WHAT YOU ARE ASKED TO DO » Using the records below, copy every line that holds the string "option".

EXERCISE DATA »
(* ===== verification/GoJSON.v ===== *)
(** * JSON

    The parts of Go's [encoding/json] the program uses: the syntax that
    [Unmarshal] accepts, its decoding into structs, maps, slices and numbers, and
    the text that [Marshal] writes.  A value of a document is kept with its text,
    for fields of type [json.RawMessage]. *)

From Stdlib Require Import Ascii.
From S2P Require Import Prelude GoStrings GoPath GoText GoRunes.

(** ** Documents *)

#[warnings="-register-all"]
Inductive json :=
| JNull
| JBool (b : bool)
| JNumber (lit : string)
| JString (s : string)
| JArray (elems : list json)
| JObject (members : list (string * (string * json))).

(** *** Lexical parts *)

Definition is_ws (c : char) : bool := (c2z c =? 32) || (c2z c =? 9) || (c2z c =? 13) || (c2z c =? 10).
Fixpoint skip_ws (s : string) : string :=
  match s with String c s' => if is_ws c then skip_ws s' else s | "" => "" end.

Definition hex_val (c : char) : option Z :=
  let z := c2z c in
  if is_digit c then Some (z - 48)
  else if (97 <=? z) && (z <=? 102) then Some (z - 87)
  else if (65 <=? z) && (z <=? 70) then Some (z - 55)
  else None.
(** The four digits of a [\u] escape and the text after them. *)
Definition hex4 (s : string) : option (Z * string) :=
  match s with
  | String a (String b (String c (String d s))) =>
    a ← hex_val a; b ← hex_val b; c ← hex_val c; d ← hex_val d;
    Some (((a * 16 + b) * 16 + c) * 16 + d, s)
  | _ => None
  end.
(** [getu4] *)
Definition getu4 (s : string) : option (Z * string) :=
  match s with String a (String b s) => if (c2z a =? 92) && (c2z b =? 117) then hex4 s else None | _ => None end.

(** The rune of a [\u] escape, which may be half of a surrogate pair; an unpaired
    half is the replacement rune. *)
Definition escaped_rune (r : Z) (s : string) : Z * string :=
  if (0xD800 <=? r) && (r <? 0xE000) then
    match getu4 s with
    | Some (r2, s') =>
      if (r <? 0xDC00) && (0xDC00 <=? r2) && (r2 <? 0xE000) then ((r - 0xD800) * 1024 + (r2 - 0xDC00) + 0x10000, s') else (RuneError, s)
    | None => (RuneError, s)
    end
  else (r, s).
Definition simple_escape (c : char) : option char :=
  let z := c2z c in
  if (z =? 34) || (z =? 92) || (z =? 47) then Some c
  else if z =? 98 then Some (z2c 8) else if z =? 102 then Some (z2c 12) else if z =? 110 then Some (z2c 10)
  else if z =? 114 then Some (z2c 13) else if z =? 116 then Some (z2c 9) else None.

SOLUTION »
Definition hex_val (c : char) : option Z :=
Definition hex4 (s : string) : option (Z * string) :=
Definition getu4 (s : string) : option (Z * string) :=
Definition simple_escape (c : char) : option char :=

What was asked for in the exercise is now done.